Exercise aim. Lines from the line with "match current with" to the line with "let newSize := stringEntrySize key (formatInt64" in the entries below, and only those, must be output exactly, with both ends included.

Listed records.
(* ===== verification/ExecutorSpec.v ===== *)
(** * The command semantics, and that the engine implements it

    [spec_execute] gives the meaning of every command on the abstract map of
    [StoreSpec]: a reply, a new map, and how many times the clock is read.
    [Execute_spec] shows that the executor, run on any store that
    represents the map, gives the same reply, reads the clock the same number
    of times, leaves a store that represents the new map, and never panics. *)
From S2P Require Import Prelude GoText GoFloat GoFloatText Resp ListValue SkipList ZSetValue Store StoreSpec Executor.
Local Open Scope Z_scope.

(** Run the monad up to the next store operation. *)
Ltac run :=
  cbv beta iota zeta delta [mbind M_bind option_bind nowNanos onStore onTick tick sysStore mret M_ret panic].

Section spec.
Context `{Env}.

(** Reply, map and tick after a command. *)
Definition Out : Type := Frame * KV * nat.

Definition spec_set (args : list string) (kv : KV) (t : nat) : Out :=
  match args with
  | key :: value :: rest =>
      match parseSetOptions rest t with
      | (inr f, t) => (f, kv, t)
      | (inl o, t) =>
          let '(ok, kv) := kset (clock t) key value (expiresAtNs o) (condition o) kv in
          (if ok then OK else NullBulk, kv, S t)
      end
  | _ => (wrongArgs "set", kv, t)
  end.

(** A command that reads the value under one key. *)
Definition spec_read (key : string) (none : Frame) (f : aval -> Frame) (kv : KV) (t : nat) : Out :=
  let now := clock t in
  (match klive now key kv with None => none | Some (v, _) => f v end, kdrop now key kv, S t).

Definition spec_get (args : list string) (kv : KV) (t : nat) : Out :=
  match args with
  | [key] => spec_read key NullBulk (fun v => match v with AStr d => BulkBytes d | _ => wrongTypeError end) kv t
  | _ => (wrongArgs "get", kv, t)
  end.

---

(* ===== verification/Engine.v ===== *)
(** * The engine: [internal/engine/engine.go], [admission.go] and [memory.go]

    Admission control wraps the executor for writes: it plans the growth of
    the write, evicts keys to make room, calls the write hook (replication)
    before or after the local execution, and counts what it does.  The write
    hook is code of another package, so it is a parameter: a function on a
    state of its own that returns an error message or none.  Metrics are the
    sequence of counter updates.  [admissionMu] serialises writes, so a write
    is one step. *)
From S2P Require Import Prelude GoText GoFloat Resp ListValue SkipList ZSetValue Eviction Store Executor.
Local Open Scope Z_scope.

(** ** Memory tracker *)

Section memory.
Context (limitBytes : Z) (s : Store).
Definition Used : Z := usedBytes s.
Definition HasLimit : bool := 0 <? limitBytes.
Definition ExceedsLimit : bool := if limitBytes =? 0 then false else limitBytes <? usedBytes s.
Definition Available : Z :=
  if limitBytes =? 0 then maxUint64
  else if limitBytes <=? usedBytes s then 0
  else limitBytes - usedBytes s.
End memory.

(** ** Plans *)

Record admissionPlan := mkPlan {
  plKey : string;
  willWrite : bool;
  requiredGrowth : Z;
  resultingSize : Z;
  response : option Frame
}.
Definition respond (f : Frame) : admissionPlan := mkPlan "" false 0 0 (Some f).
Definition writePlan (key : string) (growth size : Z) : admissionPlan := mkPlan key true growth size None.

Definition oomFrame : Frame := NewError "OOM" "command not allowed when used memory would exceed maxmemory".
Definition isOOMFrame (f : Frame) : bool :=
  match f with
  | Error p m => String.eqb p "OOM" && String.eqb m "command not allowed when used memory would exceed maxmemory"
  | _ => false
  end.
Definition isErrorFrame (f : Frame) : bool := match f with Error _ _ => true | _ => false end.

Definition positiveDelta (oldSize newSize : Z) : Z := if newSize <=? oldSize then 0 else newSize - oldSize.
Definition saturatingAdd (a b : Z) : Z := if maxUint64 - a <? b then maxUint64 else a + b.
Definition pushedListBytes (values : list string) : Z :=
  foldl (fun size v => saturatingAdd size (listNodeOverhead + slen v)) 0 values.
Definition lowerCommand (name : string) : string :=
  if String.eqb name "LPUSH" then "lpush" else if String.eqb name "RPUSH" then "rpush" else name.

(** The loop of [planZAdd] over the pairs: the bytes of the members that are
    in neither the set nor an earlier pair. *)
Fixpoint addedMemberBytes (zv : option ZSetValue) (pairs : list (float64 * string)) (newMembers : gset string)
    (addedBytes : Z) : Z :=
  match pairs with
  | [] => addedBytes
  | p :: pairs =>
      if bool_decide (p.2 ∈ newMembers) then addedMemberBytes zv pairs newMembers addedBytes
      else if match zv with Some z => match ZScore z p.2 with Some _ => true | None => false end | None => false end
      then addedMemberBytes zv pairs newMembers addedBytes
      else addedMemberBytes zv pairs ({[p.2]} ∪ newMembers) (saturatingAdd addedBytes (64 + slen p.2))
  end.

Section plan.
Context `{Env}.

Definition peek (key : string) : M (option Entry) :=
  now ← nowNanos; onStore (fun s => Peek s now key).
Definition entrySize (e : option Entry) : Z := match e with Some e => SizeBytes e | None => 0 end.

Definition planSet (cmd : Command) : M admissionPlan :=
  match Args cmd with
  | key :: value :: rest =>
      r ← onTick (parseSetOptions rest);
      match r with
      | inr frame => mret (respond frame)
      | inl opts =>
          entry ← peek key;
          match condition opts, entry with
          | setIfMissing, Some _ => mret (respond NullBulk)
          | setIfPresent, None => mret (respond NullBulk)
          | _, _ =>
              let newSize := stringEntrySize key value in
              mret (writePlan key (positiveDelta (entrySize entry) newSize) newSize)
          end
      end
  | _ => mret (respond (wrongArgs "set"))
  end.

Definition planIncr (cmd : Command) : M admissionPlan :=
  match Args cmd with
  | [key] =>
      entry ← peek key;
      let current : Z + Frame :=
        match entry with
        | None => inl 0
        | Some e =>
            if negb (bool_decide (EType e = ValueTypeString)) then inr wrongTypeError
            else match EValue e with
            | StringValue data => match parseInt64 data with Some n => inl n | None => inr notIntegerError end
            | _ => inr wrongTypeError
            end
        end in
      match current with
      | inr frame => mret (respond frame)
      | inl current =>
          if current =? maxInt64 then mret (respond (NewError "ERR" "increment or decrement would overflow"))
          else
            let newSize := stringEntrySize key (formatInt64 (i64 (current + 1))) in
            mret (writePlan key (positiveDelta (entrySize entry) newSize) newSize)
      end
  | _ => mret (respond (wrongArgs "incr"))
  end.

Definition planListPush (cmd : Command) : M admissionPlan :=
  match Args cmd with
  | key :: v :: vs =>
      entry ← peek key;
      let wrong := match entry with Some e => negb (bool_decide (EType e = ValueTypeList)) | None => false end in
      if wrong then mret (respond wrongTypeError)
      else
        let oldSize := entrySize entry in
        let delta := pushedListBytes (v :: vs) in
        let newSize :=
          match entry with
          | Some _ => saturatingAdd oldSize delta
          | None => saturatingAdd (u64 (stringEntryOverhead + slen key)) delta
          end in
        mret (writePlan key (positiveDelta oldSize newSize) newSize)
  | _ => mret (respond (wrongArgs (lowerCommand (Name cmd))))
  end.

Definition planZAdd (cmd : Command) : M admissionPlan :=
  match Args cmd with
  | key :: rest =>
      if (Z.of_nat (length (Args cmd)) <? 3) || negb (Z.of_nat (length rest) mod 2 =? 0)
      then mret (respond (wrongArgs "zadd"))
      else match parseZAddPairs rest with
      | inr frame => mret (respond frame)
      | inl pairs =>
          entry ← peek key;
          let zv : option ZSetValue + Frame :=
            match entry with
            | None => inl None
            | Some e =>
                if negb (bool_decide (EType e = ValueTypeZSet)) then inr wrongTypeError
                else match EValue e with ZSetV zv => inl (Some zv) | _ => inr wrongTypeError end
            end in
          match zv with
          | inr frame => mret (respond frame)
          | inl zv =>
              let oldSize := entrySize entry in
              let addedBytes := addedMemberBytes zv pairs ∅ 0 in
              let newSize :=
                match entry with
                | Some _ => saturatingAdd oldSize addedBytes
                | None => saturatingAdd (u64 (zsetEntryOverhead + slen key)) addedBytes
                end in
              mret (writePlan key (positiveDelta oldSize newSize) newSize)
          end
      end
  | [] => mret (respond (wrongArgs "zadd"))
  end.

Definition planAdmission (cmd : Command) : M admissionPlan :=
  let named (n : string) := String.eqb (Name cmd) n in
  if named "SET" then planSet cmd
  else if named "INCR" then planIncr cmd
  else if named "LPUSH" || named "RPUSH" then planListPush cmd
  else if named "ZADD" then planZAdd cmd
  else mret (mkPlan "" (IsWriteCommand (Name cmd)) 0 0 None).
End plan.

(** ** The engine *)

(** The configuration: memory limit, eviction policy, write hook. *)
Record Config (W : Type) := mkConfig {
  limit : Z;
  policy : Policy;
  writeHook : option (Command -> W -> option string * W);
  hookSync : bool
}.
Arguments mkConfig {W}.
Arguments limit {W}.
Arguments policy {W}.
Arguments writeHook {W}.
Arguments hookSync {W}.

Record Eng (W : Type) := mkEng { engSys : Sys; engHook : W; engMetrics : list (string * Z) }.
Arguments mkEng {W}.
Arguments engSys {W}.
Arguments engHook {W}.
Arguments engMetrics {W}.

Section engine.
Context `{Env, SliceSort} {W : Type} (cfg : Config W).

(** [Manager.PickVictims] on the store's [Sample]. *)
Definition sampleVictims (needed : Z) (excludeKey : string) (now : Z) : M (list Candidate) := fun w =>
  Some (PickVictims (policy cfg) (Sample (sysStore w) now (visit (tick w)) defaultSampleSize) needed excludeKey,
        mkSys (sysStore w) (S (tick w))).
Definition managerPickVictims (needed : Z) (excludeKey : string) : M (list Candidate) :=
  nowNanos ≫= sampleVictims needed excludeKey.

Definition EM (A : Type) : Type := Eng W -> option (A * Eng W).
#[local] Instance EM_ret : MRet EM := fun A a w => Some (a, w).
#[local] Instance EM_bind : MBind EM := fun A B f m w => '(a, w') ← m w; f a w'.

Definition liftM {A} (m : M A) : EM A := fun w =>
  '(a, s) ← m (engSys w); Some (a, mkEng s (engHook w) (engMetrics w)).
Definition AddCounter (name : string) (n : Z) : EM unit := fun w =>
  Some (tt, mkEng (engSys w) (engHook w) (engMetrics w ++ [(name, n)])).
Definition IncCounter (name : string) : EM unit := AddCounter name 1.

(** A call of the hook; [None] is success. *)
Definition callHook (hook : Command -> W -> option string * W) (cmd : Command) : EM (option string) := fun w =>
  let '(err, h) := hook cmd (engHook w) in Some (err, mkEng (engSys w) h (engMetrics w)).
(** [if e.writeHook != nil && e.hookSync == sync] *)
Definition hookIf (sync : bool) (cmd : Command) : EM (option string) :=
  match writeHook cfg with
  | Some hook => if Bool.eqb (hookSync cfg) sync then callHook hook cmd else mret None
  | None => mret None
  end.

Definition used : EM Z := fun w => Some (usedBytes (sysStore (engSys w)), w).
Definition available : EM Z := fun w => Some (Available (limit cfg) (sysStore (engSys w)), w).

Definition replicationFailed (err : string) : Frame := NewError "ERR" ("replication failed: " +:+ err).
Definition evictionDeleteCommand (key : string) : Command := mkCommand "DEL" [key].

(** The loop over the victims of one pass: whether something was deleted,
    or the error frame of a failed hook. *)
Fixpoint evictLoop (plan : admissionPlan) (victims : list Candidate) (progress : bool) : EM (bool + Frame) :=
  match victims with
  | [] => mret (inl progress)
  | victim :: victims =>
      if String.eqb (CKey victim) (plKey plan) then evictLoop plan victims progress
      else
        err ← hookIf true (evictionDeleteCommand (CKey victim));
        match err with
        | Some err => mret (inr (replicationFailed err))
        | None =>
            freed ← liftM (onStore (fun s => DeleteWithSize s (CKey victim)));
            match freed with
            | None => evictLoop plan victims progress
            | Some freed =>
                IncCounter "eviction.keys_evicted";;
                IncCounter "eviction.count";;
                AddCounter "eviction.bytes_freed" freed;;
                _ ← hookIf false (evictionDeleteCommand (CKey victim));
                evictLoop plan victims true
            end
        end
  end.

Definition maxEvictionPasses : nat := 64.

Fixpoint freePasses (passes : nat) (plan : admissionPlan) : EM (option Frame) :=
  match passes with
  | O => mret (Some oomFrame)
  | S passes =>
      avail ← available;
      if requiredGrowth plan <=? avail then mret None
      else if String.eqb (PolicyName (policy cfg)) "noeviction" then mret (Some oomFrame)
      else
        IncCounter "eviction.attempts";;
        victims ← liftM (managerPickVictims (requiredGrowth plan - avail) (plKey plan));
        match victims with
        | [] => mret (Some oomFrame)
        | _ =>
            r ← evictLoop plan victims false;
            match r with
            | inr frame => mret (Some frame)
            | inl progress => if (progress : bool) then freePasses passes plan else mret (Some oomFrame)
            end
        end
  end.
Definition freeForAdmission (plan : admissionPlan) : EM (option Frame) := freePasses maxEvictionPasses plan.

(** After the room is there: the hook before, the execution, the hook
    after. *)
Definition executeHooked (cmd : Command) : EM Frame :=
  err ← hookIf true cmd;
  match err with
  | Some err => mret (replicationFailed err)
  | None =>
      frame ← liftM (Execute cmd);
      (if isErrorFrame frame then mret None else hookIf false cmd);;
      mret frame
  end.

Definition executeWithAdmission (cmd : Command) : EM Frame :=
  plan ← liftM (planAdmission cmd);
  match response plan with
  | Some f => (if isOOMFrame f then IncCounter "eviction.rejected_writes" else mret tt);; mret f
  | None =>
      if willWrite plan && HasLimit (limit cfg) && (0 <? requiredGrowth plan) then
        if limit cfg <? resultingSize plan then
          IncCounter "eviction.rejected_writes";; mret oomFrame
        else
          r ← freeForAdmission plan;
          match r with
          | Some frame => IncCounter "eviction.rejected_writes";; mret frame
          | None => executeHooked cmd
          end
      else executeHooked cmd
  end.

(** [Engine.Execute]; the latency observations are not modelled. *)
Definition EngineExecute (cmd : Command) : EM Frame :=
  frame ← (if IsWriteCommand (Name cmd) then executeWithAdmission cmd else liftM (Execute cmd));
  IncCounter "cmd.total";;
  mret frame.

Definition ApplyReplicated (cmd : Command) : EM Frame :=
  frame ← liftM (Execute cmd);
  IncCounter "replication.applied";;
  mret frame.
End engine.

--

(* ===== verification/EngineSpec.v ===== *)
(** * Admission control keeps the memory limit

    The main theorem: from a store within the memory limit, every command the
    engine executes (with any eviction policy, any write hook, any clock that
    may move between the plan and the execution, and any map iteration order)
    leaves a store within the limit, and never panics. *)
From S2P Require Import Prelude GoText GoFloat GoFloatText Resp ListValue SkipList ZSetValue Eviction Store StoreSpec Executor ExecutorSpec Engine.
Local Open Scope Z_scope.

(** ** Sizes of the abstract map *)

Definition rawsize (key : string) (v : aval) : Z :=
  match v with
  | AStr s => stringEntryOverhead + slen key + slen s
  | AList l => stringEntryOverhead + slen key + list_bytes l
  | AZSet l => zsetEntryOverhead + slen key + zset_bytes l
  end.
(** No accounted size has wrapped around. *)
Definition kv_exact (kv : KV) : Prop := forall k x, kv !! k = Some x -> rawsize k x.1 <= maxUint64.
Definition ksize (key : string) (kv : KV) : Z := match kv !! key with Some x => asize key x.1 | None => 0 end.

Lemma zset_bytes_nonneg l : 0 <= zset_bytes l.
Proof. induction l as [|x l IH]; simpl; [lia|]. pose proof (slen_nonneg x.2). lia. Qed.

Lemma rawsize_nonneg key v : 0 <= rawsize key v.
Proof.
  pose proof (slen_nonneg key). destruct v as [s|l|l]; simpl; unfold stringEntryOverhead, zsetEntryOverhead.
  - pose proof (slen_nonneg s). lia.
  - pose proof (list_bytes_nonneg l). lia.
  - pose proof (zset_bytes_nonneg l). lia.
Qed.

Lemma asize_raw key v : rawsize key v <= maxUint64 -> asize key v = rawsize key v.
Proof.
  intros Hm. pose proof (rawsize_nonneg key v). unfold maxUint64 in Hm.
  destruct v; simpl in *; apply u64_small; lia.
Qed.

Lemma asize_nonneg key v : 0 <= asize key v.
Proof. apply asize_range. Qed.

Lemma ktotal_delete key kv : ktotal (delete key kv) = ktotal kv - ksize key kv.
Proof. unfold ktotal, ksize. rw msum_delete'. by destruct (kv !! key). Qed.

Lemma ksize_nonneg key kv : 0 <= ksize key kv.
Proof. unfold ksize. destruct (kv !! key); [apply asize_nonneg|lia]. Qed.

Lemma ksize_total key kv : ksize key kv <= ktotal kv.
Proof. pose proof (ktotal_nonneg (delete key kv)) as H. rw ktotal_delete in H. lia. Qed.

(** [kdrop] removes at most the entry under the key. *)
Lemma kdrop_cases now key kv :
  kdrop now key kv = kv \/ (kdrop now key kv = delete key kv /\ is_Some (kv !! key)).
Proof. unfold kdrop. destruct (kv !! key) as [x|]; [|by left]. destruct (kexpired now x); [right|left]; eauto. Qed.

Answer for the task.
      match current with
      | inr frame => mret (respond frame)
      | inl current =>
          if current =? maxInt64 then mret (respond (NewError "ERR" "increment or decrement would overflow"))
          else
            let newSize := stringEntrySize key (formatInt64 (i64 (current + 1))) in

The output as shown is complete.